Collected data:

--*--

(** What the network does keeps the invariant: an arrival because nothing follows the
    end of a stream, the rest because it touches neither data nor goroutines. *)
Record quiet (r r' : relay) : Prop := {
  quiet_in d : taken (src r' d) = taken (src r d) ∧ (ended (src r d) = true → same_in (src r' d) (src r d));
  quiet_out d : same_out (dst r' d) (dst r d);
  quiet_shut d : shut (src r d) = true → shut (src r' d) = true;
  quiet_copy : c2b r' = c2b r ∧ b2c r' = b2c r ∧ results r' = results r ∧ main r' = main r }.
Lemma net_quiet r r' : net_step r r' → quiet r r'.
Proof.
  destruct 1 as [d data final_ Hd|t Ht| | |]; split; try (by intros []); try done.
  - intros d'. destruct (decide (d' = d)) as [->|]; [|by destruct d, d']. assert (src (with_conns r d (arrived (src r d) data final_) (dst r d)) d =
      arrived (src r d) data final_) as -> by (by destruct d). split; [done|]. by rewrite Hd.
  - intros d'. by destruct d, d'.
  - intros d'. by destruct d, d'.
Qed.
Lemma flows_quiet s t s' t' k : taken s' = taken s → (ended s = true → same_in s' s) → same_out t' t → flows s t k → flows s' t' k.
Proof.
  intros Hs He (Ht&Hf). assert (∀ err, settled s t err → settled s' t' err) as Hset.
  { intros err [Hp Hn]. split; [by rewrite Ht, Hs|]. intros ->. destruct (Hn eq_refl) as (?&Hend&?). destruct (He Hend) as (_&Hr&Hen). by rewrite Ht, Hs, Hr, Hen. }
  destruct k; unfold flows; rewrite ?Ht, ?Hs, ?Hf; try done; [|apply Hset|intros [H1 H2]; auto].
  intros [Hc Ha]. split; [done|]. intros Her. destruct (Ha Her) as [Hend ?]. destruct (He Hend) as (_&Hr&Hen). by rewrite Hr, Hen.
Qed.
Lemma both_quiet r r' total first : quiet r r' → both r total first → both r' total first.
Proof.
  intros [Hi Ho _ (E1&E2&E3&_)] [Hf Hp]. split; [|by rewrite E1, E2, E3]. intros d. destruct (Hf d) as [Hd Hc].
  assert (copy r' d = copy r d) as -> by (destruct d; done). destruct (Hi d) as [Ht He]. split; [by eapply flows_quiet|by eapply counted_same].
Qed.
Lemma relay_ok_quiet prefix r r' : quiet r r' → relay_ok prefix r → relay_ok prefix r'.
Proof.
  intros Hq. pose proof Hq as [Hi Ho Hsh (_&_&E3&Em)]. unfold relay_ok. rewrite Em.
  destruct (Hi true) as [Ht _], (Hi false) as [Hb _], (Ho true) as [Ot1 Ot2], (Ho false) as [Of1 Of2]. cbn in Ht, Hb, Ot1, Ot2, Of1, Of2.
  destruct (main r) as [|data total|total|total first|res] eqn:Hm.
  - unfold begins, fresh. by rewrite Em, E3, Ht, Hb, Ot1, Ot2, Of1, Of2, Hm.
  - unfold fresh. by rewrite E3, Ht, Hb, Ot1, Ot2, Of1, Of2.
  - by apply both_quiet.
  - by apply both_quiet.
  - intros (Hp&S1&S2&Hc&Hbb&Hout&Hd). split_and!; try done.
    + intros d. destruct (Hi d) as [-> _], (Ho d) as [-> _]. apply Hp.
    + by apply (Hsh true).
    + by apply (Hsh false).
    + by rewrite Ot1.
    + by rewrite Of1.
    + intros Hres d. destruct (Hd Hres d) as (D1&D2&D3&D4). destruct (Hi d) as [Hta He], (Ho d) as [Htx Hfi]. destruct (He D2) as (_&Hr&Hen).
      unfold delivered. by rewrite Htx, Hfi, Hta, Hr, Hen.
Qed.

Lemma begin_ok prefix r : begins prefix r → relay_ok prefix (begin r prefix).
Proof.
  intros (Hm&Hl&Ht&Hb&[Hc1 Hc2]&[Hb1 Hb2]). unfold begin, is_empty. case_bool_decide as Hp.
  - unfold relay_ok. cbn [main spawn with_main]. apply spawn_ok; try done; [by rewrite Hb1, Ht|by rewrite Hc1, Hb|by rewrite Hb1].
  - unfold relay_ok. cbn. rewrite Hb1, Ht. by split_and!.
Qed.
Lemma write_prefix_ok prefix r data total n err : main r = WritingPrefix data total → can_write (backend r) (now r) data n err →
  relay_ok prefix r → relay_ok prefix (write_prefix r data total n err).
Proof.
  intros Hm (Hn&He&_). unfold relay_ok. rewrite Hm. intros (Hl&Ht&Hd&Htot&Hb&[Hc1 Hc2]&Hfin).
  set (r1 := with_conns r true (client r) (with_written (backend r) (str_take n data))).
  assert (taken (client r1) = tx (backend r1) +:+ str_drop n data) as Hr1 by (cbn; by rewrite <-str_app_assoc, str_take_drop).
  assert (total + n = String.length (tx (backend r1))) as Htot1 by (cbn; rewrite str_length_app, str_length_take by done; lia).
  assert (str_prefix (tx (backend r1)) (taken (client r1))) as Hpre by (eexists; exact Hr1).
  unfold write_prefix. fold r1. destruct err as [e|]; [by apply (prefix_final r1)|].
  assert (n = String.length data) as -> by auto. destruct (Nat.eqb_spec (String.length data) 0); [by apply (prefix_final r1)|].
  assert (str_drop (String.length data) data = "") as Hdr by (rewrite <-(str_app_nil_r data) at 2; by apply str_drop_app).
  unfold is_empty. rewrite bool_decide_eq_true_2 by done. cbn [main spawn with_main]. rewrite Hdr, str_app_nil_r in Hr1.
  apply spawn_ok; try done. cbn. by rewrite Hc1, Hb.
Qed.
Lemma own_ok prefix r r' : own_step prefix r r' → relay_ok prefix r → relay_ok prefix r'.
Proof.
  destruct 1 as [Hm|data total n err Hm Hw|d count Hc Hr|d count chunk rest er Hc Hr Hg|d chunk er count n ew Hc Hr Hw|d err count Hc Hr|total first l Hm Hl|total first second l Hm Hl].
  - unfold relay_ok at 1. rewrite Hm. apply begin_ok.
  - by apply write_prefix_ok.
  - unfold relay_ok. replace (main (begin_read r d count)) with (main r) by done. destruct (main r); try done; by apply begin_read_ok.
  - unfold relay_ok. replace (main (end_read r d count chunk rest er)) with (main r) by (unfold end_read; by case_match).
    destruct (main r); try done; by apply end_read_ok.
  - unfold relay_ok. replace (main (end_write r d chunk er count n ew)) with (main r) by done. destruct (main r); try done; by apply end_write_ok.
  - unfold relay_ok. replace (main (send r d err count)) with (main r) by done. destruct (main r); try done; by apply send_ok.
  - unfold relay_ok at 1. rewrite Hm. intros Hb. destruct (receive_first_ok r total first l Hm Hl Hb) as [Em Hb']. unfold relay_ok. by rewrite Em.
  - unfold relay_ok at 1. rewrite Hm. intros Hb. exact (return_ok r total first second l Hl Hb).
Qed.
Lemma relay_reachable prefix r r' : begins prefix r → rtc (relay_step prefix) r r' → relay_ok prefix r'.
Proof.
  intros Hb Hr. assert (relay_ok prefix r) as Hok by (unfold relay_ok; by rewrite (proj1 Hb)). clear Hb.
  induction Hr as [|r r1 r2 [Hs|Hs] _ IH]; [done| |]; apply IH; [by eapply own_ok|by eapply relay_ok_quiet, Hok; apply net_quiet].
Qed.

(** *** The end of a session whose connections are closed *)
Definition both_shut (r : relay) : Prop := shut (client r) = true ∧ shut (backend r) = true.
Definition copier_left (k : copier) : nat :=
  match k with Looping _ => 3 | Reading _ | Writing _ _ _ => 2 | Copied _ _ => 1 | Sent _ _ => 0 end.
Definition steps_left (r : relay) : nat :=
  match main r with
  | Begin => 9
  | WritingPrefix _ _ => 1
  | AwaitFirst _ => 2 + copier_left (c2b r) + copier_left (b2c r)
  | AwaitSecond _ _ => 1 + copier_left (c2b r) + copier_left (b2c r)
  | Returned _ => 0
  end.
Lemma both_shut_at r d : both_shut r → shut (src r d) = true ∧ shut (dst r d) = true.
Proof. intros []. by destruct d. Qed.
Lemma copier_step r r' d : main r' = main r → running (main r) = true → copy r' (negb d) = copy r (negb d) →
  copier_left (copy r' d) < copier_left (copy r d) → steps_left r' < steps_left r.
Proof. intros Em Hr Hn Hl. unfold steps_left. rewrite Em. destruct (main r); try done; destruct d; cbn in *; rewrite Hn; lia. Qed.
Lemma own_shut prefix r r' : own_step prefix r r' → both_shut r → both_shut r' ∧ steps_left r' < steps_left r.
Proof.
  intros Hs Hb. pose proof (λ d, both_shut_at r d Hb) as Hd.
  destruct Hs as [Hm|data total n err Hm Hw|d count Hc Hr|d count chunk rest er Hc Hr Hg|d chunk er count n ew Hc Hr Hw|d err count Hc Hr|total first l Hm Hl|total first second l Hm Hl].
  - destruct Hb. unfold begin. case_match; split; try done; unfold steps_left; rewrite Hm; cbn; lia.
  - destruct Hw as (_&_&Hw). destruct (Hd true) as [_ Hsh]. cbn in Hsh. rewrite Hsh in Hw. destruct (Hw eq_refl) as [-> Hne]. destruct err; [|done].
    split; [done|]. unfold steps_left. rewrite Hm. cbn. lia.
  - split; [destruct Hb; by destruct d|]. apply (copier_step _ _ d); try done; [by destruct d|]. rewrite Hc. destruct d; cbn; lia.
  - destruct Hg as (_&_&Hg). destruct (Hd d) as [Hsh _]. rewrite Hsh in Hg. destruct (Hg eq_refl) as (->&e&->).
    unfold end_read, is_empty. rewrite bool_decide_eq_true_2 by done. split; [destruct Hb; by destruct d|]. apply (copier_step _ _ d); try done; [by destruct d|]. rewrite Hc. destruct d; cbn; lia.
  - destruct Hw as (_&_&Hw). destruct (Hd d) as [_ Hsh]. rewrite Hsh in Hw. destruct (Hw eq_refl) as [-> Hne]. destruct ew; [|done].
    split; [destruct Hb; by destruct d|]. apply (copier_step _ _ d); try done; [by destruct d|]. rewrite Hc. destruct d; cbn; lia.
  - split; [destruct Hb; by destruct d, err|]. apply (copier_step _ _ d); try done; [by destruct d|]. rewrite Hc. destruct d; cbn; lia.
  - split; [destruct Hb; unfold receive_first; by case_match|]. unfold steps_left, receive_first. rewrite Hm. destruct (d_err first); cbn; lia.
  - split; [done|]. unfold steps_left. rewrite Hm. cbn. lia.
Qed.
(** Closed connections answer every call with an error, so no goroutine waits. *)
Lemma own_moves prefix r (closed : E) : relay_ok prefix r → both_shut r → (∃ res, main r = Returned res) ∨ ∃ r', own_step prefix r r'.
Proof.
  intros Hok Hb. pose proof (λ d, both_shut_at r d Hb) as Hd.
  assert (running (main r) = true → ∀ d, (∃ r', own_step prefix r r') ∨ ∃ err n, copy r d = Sent err n) as Hcopy.
  { intros Hr d. destruct (Hd d) as [Hsrc Hdst]. destruct (copy r d) as [n|n|chunk er n|err n|err n] eqn:Hc; [left..|eauto].
    - eexists. by apply (own_read _ _ d n).
    - eexists. apply (own_got _ _ d n "" (rx (src r d)) (Some (ReadError closed))); try done. split; [done|]. split; [done|]. eauto.
    - eexists. apply (own_wrote _ _ d chunk er n 0 (Some closed)); try done. split; [lia|]. done.
    - eexists. by apply (own_send _ _ d err n). }
  unfold relay_ok in Hok. destruct (main r) as [|data total|total|total first|res] eqn:Hm; [right..|eauto].
  - eexists. by apply own_begin.
  - destruct (Hd true) as [_ Hsh]. eexists. apply (own_prefix _ _ data total 0 (Some closed)); [done|]. split; [lia|]. done.
  - destruct (Hcopy eq_refl true) as [|(e1&n1&E1)]; [done|]. cbn in E1. destruct Hok as [_ Hp]. rewrite E1 in Hp.
    destruct (results r) as [|x l] eqn:El; [by apply Permutation_nil_cons in Hp|]. eexists. by apply own_first.
  - destruct (Hcopy eq_refl true) as [|(e1&n1&E1)]; [done|]. destruct (Hcopy eq_refl false) as [|(e2&n2&E2)]; [done|]. cbn in E1, E2.
    destruct Hok as [_ Hp]. rewrite E1, E2 in Hp. destruct (results r) as [|x l] eqn:El; [by apply Permutation_length in Hp|].
    eexists. by eapply own_second.
Qed.
End relay.

(** C14: what the client sent first and was peeked at, and everything after it, reaches
    the backend unchanged and in order, and so does the other direction: in every
    interleaving of the two copies, the network, deadlines and cancellation, what was
    written is a prefix of what was read.  A session that returns has closed both
    connections, counts the bytes it wrote modulo 2^64, and one that ends as completed
    has read both streams to their end, delivered all of them and half-closed both. *)
Theorem relay_sound {E} (canceled : E → bool) idle started prefix r0 r : begins prefix r0 → rtc (relay_step canceled idle started prefix) r0 r →
  (∀ d, str_prefix (tx (dst r d)) (taken (src r d))) ∧ (∀ res, main r = Returned res → final r res).
Proof.
  intros Hb Hr. pose proof (relay_reachable canceled idle started prefix r0 r Hb Hr) as Hok. unfold relay_ok in Hok.
  assert (∀ a, str_prefix "" a) as Hnil by (intros a; by exists a). assert (∀ a, str_prefix a a) as Hrefl by (intros a; exists ""; by rewrite str_app_nil_r).
  assert (∀ total first, both r total first → ∀ d, str_prefix (tx (dst r d)) (taken (src r d))) as Hboth.
  { intros total first [Hf _] d. destruct (Hf d) as [Hd _]. destruct (copy r d); cbn in Hd; [rewrite Hd; apply Hrefl..| | |]; [|apply Hd|apply (proj1 Hd)].
    destruct Hd as [<- _]. by eexists. }
  destruct (main r) as [|data total|total|total first|res] eqn:Hm; (split; [|intros res' [=]]).
  - destruct Hok as (_&_&_&_&[H1 _]&[H2 _]). intros []; cbn; rewrite ?H1, ?H2; apply Hnil.
  - destruct Hok as (_&H1&_&_&_&[H2 _]&_). intros []; cbn; [rewrite H1; by eexists|rewrite H2; apply Hnil].
  - by eapply Hboth.
  - by eapply Hboth.
  - apply Hok.
  - by subst.
Qed.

--*--

(Task brief): Would you print exactly, and only, the lines of the data above from the line with "intros Hm (Hn&He&_)." through the line with "assert (str_prefix (tx", inclusive?

(Answer for this exercise):
  intros Hm (Hn&He&_). unfold relay_ok. rewrite Hm. intros (Hl&Ht&Hd&Htot&Hb&[Hc1 Hc2]&Hfin).
  set (r1 := with_conns r true (client r) (with_written (backend r) (str_take n data))).
  assert (taken (client r1) = tx (backend r1) +:+ str_drop n data) as Hr1 by (cbn; by rewrite <-str_app_assoc, str_take_drop).
  assert (total + n = String.length (tx (backend r1))) as Htot1 by (cbn; rewrite str_length_app, str_length_take by done; lia).
  assert (str_prefix (tx (backend r1)) (taken (client r1))) as Hpre by (eexists; exact Hr1).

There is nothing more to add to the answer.